◆ **Supplied entries**
(** * 07-nyc-taxi-futures: the row-group loader and the futures pattern

  A shallow embedding of the code cells of
  [notebooks/07-nyc-taxi-futures.ipynb]:

  - [read_row_group] (cell 3), which pre-allocates a frame for one row
    group and fills it in place through its views;
  - the remote cells: [client.submit], [client.map], [Future.result],
    and the total-passengers answer [f] / [client.map] /
    [client.submit(sum, counts)];
  - the weighted mean of the specification, over per-chunk (sum, count)
    pairs.

  The notebook is glue over fastparquet, gcsfs, pandas and
  dask.distributed.  None of these libraries is part of the repository;
  the calls the notebook makes into them are modelled in the modules
  [Frame], [Fastparquet] and [Distributed], each definition saying what
  it stands for. *)

From stdpp Require Import gmap strings list fin_maps.
From Stdlib Require Import ZArith QArith Lia Permutation.

Close Scope Q_scope.

(** ** Errors and results *)

Abbreviation key := nat (only parsing).
Abbreviation worker := nat (only parsing).

(** The error kinds of the specification (section 7), together with the
    exceptions a Python callable raises by itself. [Unmodelled] is raised
    by the model only: the operation needs floating point or NaN filling. *)
Inductive error : Type :=
| SchemaMismatch
| SourceUnavailable
| Timeout
| CyclicDependency
| PyExn (name : string)
| Unmodelled
| RemoteTaskFailure (cause : error) (w : worker) (k : key).

Inductive res (A : Type) : Type :=
| Ok (a : A)
| Err (e : error).
Arguments Ok {A} a.
Arguments Err {A} e.

Definition is_Ok {A} (r : res A) : Prop := ∃ a, r = Ok a.

Definition res_bind {A B} (r : res A) (k : A → res B) : res B :=
  match r with
  | Ok a => k a
  | Err e => Err e
  end.

Fixpoint res_mapM {A B} (g : A → res B) (l : list A) : res (list B) :=
  match l with
  | [] => Ok []
  | x :: l' => res_bind (g x) (λ y, res_bind (res_mapM g l') (λ ys, Ok (y :: ys)))
  end.

(** ** pandas frames *)

Module Frame.

Inductive dtype : Type := Int64 | Float64 | Datetime64 | Category.

Definition dtype_eqb (a b : dtype) : bool :=
  match a, b with
  | Int64, Int64 | Float64, Float64
  | Datetime64, Datetime64 | Category, Category => true
  | _, _ => false
  end.

(** Modelled from the spec: pandas is not part of the repository. A
    column is a named, typed array (section 3); a cell is the 64-bit
    content of one slot, the integer itself for [Int64]. *)
Record column : Type := Column {
  col_name : string;
  col_dtype : dtype;
  cells : list Z
}.

(** Modelled from the spec: the in-memory table of section 3, an index
    of [df_len] rows and an ordered sequence of columns. *)
Record DataFrame : Type := MkFrame {
  df_len : nat;
  df_columns : list column
}.

(** Two's-complement wrap-around of numpy's [int64] arithmetic. *)
Definition wrap64 (z : Z) : Z := ((z + 2 ^ 63) mod 2 ^ 64 - 2 ^ 63)%Z.

Definition Zsum (l : list Z) : Z := foldr Z.add 0%Z l.

Definition same_layout (a b : column) : bool :=
  String.eqb (col_name a) (col_name b) && dtype_eqb (col_dtype a) (col_dtype b).

(** Modelled from the spec: attribute access on a pandas frame is not
    part of the repository. [df.<name>] is the first column of that
    name, [AttributeError] when there is none. *)
Fixpoint getattr (cols : list column) (name : string) : res column :=
  match cols with
  | [] => Err (PyExn "AttributeError")
  | c :: cols' => if String.eqb (col_name c) name then Ok c else getattr cols' name
  end.

(** Modelled from the spec: [pandas.concat] is not part of the
    repository. Row-wise append of two frames with the same columns;
    pandas aligns differing columns by name and fills with NaN, which
    is outside the integer model. *)
Fixpoint append_columns (a b : list column) : res (list column) :=
  match a, b with
  | [], [] => Ok []
  | ca :: a', cb :: b' =>
      if same_layout ca cb then
        res_bind (append_columns a' b') (λ r,
          Ok (Column (col_name ca) (col_dtype ca) (cells ca ++ cells cb) :: r))
      else Err Unmodelled
  | _, _ => Err Unmodelled
  end.

Definition append (a b : DataFrame) : res DataFrame :=
  res_bind (append_columns (df_columns a) (df_columns b)) (λ cols,
    Ok (MkFrame (df_len a + df_len b) cols)).

Fixpoint concat_from (acc : DataFrame) (l : list DataFrame) : res DataFrame :=
  match l with
  | [] => Ok acc
  | d :: l' => res_bind (append acc d) (λ acc', concat_from acc' l')
  end.

(** [pd.concat(frames)]: [ValueError] on an empty list. *)
Definition concat (l : list DataFrame) : res DataFrame :=
  match l with
  | [] => Err (PyExn "ValueError")
  | d :: l' => concat_from d l'
  end.

End Frame.
Export Frame.

(** ** The fastparquet calls of [read_row_group] *)

Module Fastparquet.

(** Modelled from the spec: the row-group metadata of fastparquet is not
    part of the repository. A column chunk has its name, its byte offset
    and, when the data is not in the dataset's own file, the path of the
    file that holds it. *)
Record column_chunk : Type := Chunk {
  path_in_schema : string;
  file_offset : nat;
  file_path : option string
}.

(** Modelled from the spec: a partition handle carries its declared row
    count and its column chunks, as in the specification's data model. *)
Record row_group : Type := RowGroup {
  num_rows : nat;
  rg_columns : list column_chunk
}.

(** Modelled from the spec: [fastparquet.ParquetFile] is not part of the
    repository; the notebook reads [pf.dtypes], [pf.schema],
    [pf.row_groups] and calls [pf.row_group_filename]. *)
Record ParquetFile : Type := {
  pf_fn : string;
  dtypes : gmap string dtype;
  schema : list string;
  row_groups : list row_group
}.

(** A stored file: the pages of each column chunk, by chunk offset. *)
Abbreviation file := (gmap nat (list (list Z))).

(** [gcs]: the bucket behind [gcs.open]. *)
Abbreviation GCSFileSystem := (gmap string file).

(** The accesses to the storage: opening a file, and reading the bytes
    of a column chunk from the opened file. *)
Inductive event : Type :=
| Open (fn : string)
| Read (offset : nat).

(** The loader runs over a store of arrays (the frame and its views
    share them) and leaves a log of its storage accesses; the log is
    kept when the loader fails. The bucket does not change during a
    call: transient failures of the storage are outside the model. *)
Record lstate : Type := LState {
  heap : list (list Z);
  io_log : list event
}.

Definition L (A : Type) : Type := lstate → res A * lstate.

#[export] Instance L_ret : MRet L := λ A a s, (Ok a, s).
#[export] Instance L_bind : MBind L := λ A B k m s,
  match m s with
  | (Ok a, s') => k a s'
  | (Err e, s') => (Err e, s')
  end.

Definition raise {A} (e : error) : L A := λ s, (Err e, s).

(** A frame under construction: each column names the array that
    holds its cells. *)
Record slot : Type := Slot {
  slot_name : string;
  slot_dtype : dtype;
  slot_ref : nat
}.

Record frame : Type := Frame_ {
  fr_len : nat;
  fr_slots : list slot
}.

Abbreviation views := (gmap string nat).

(** Modelled from the spec: numpy is not part of the repository.
    [np.empty(size)] is a fresh array of [size] cells. What an
    unwritten cell holds is whatever the memory held; the model fixes 0,
    so that statements about cell values are meant for cells that a
    chunk writes. *)
Definition np_empty (size : nat) : L nat := λ s,
  (Ok (length (heap s)), LState (heap s ++ [replicate size 0%Z]) (io_log s)).

Definition has_name (name : string) (l : list string) : bool :=
  bool_decide (name ∈ l).

(** Modelled from the spec: the type lookup of
    [fastparquet.api._pre_allocate] is not part of the repository. A
    name listed in [categories] is categorical; any other takes its type
    from [dt], and a name that [dt] does not know takes numpy's default,
    [float64]. *)
Definition get_type (categories : list string) (dt : gmap string dtype)
    (name : string) : dtype :=
  if has_name name categories then Category
  else default Float64 (dt !! name).

(** Modelled from the spec: [fastparquet.dataframe.empty] is not part
    of the repository. One array of [size] cells per column; a repeated
    name is allocated once. The views address the same arrays as the
    frame. *)
Fixpoint empty (cols : list (string * dtype)) (size : nat)
    (done : list slot) (vs : views) : L (list slot * views) :=
  match cols with
  | [] => mret (done, vs)
  | (name, t) :: cols' =>
      match vs !! name with
      | Some _ => empty cols' size done vs
      | None =>
          r ← np_empty size;
          empty cols' size (done ++ [Slot name t r]) (<[name := r]> vs)
      end
  end.

(** Modelled from the spec: [fastparquet.api._pre_allocate] is not part
    of the repository. It builds the empty frame the loader returns: the
    names of [columns] other than [index], then one categorical column
    per partition category of [cs]. *)
Definition _pre_allocate (size : nat) (columns categories : list string)
    (index : option string) (cs : list string) (dt : gmap string dtype)
    : L (frame * views) :=
  let cols := filter (λ c, index ≠ Some c) columns in
  let typed := (λ c, (c, get_type categories dt c)) <$> cols in
  let parts := (λ c, (c, Category)) <$> cs in
  '(slots, vs) ← empty (typed ++ parts) size [] ∅;
  mret (Frame_ size slots, vs).

(** Modelled from the spec: gcsfs is not part of the repository.
    [gcs.open(fn, mode='rb')] is one access to the storage, which fails
    with [SourceUnavailable] when the file cannot be reached. *)
Definition gcs_open (gcs : GCSFileSystem) (fn : string) : L file := λ s,
  let s' := LState (heap s) (io_log s ++ [Open fn]) in
  match gcs !! fn with
  | Some f => (Ok f, s')
  | None => (Err SourceUnavailable, s')
  end.

(** Modelled from the spec: numpy is not part of the repository.
    [piece = assign[num:num+len(page)]; piece[:] = page]: the slice is
    clipped to the array. A page as long as the slice overwrites it in
    place; a one-value page is broadcast over a shorter slice, which is
    then empty, so that nothing is written and nothing raised; any other
    page is refused with [ValueError]. *)
Definition write_page (r : nat) (num : nat) (page : list Z) : L nat := λ s,
  match heap s !! r with
  | None => (Err (PyExn "KeyError"), s)
  | Some a =>
      if decide (length page ≤ length a - num) then
        (Ok (num + length page),
         LState (<[r := take num a ++ page ++ drop (num + length page) a]> (heap s))
                (io_log s))
      else if decide (length page = 1) then (Ok (num + length page), s)
      else (Err (PyExn "ValueError"), s)
  end.

Fixpoint write_pages (r : nat) (num : nat) (pages : list (list Z)) : L unit :=
  match pages with
  | [] => mret ()
  | p :: pages' => num' ← write_page r num p; write_pages r num' pages'
  end.

(** Modelled from the spec: reading from a file opened with gcsfs is not
    part of the repository. Reading the bytes of a column chunk is an
    access to the storage; bytes that are no column chunk do not
    decode. *)
Definition read_at (f : file) (offset : nat) : L (list (list Z)) := λ s,
  let s' := LState (heap s) (io_log s ++ [Read offset]) in
  match f !! offset with
  | Some pages => (Ok pages, s')
  | None => (Err (PyExn "ParquetException"), s')
  end.

(** Modelled from the spec: [fastparquet.core.read_col] is not part of
    the repository. It reads the pages of one column chunk and decodes
    them into the view it is given. *)
Definition read_col (c : column_chunk) (f : file) (assign : nat) : L unit :=
  pages ← read_at f (file_offset c);
  write_pages assign 0 pages.

Fixpoint read_chunks (chunks : list column_chunk) (columns cats : list string)
    (f : file) (assign : views) : L unit :=
  match chunks with
  | [] => mret ()
  | c :: chunks' =>
      let name := path_in_schema c in
      if negb (has_name name columns) || has_name name cats then
        read_chunks chunks' columns cats f assign
      else
        match assign !! name with
        | None => raise (PyExn "KeyError")
        | Some r => _ ← read_col c f r; read_chunks chunks' columns cats f assign
        end
  end.

(** Modelled from the spec: [fastparquet.core.read_row_group_file] is
    not part of the repository. It opens the file of the row group with
    the opener it is given, then reads every column chunk of the row
    group whose name is requested, in place, through [assign]. *)
Definition read_row_group_file (fn : string) (rg : row_group)
    (columns categories : list string) (schema_helper : list string)
    (cats : list string) (open : string → L file) (assign : views) : L unit :=
  f ← open fn;
  read_chunks (rg_columns rg) columns cats f assign.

◆ **Goal of the exercise**
Copy all lines of the material above where the string "index" occurs.

◆ **Solution for this exercise**
(** Modelled from the spec: the in-memory table of section 3, an index
    names of [columns] other than [index], then one categorical column
    (index : option string) (cs : list string) (dt : gmap string dtype)
  let cols := filter (λ c, index ≠ Some c) columns in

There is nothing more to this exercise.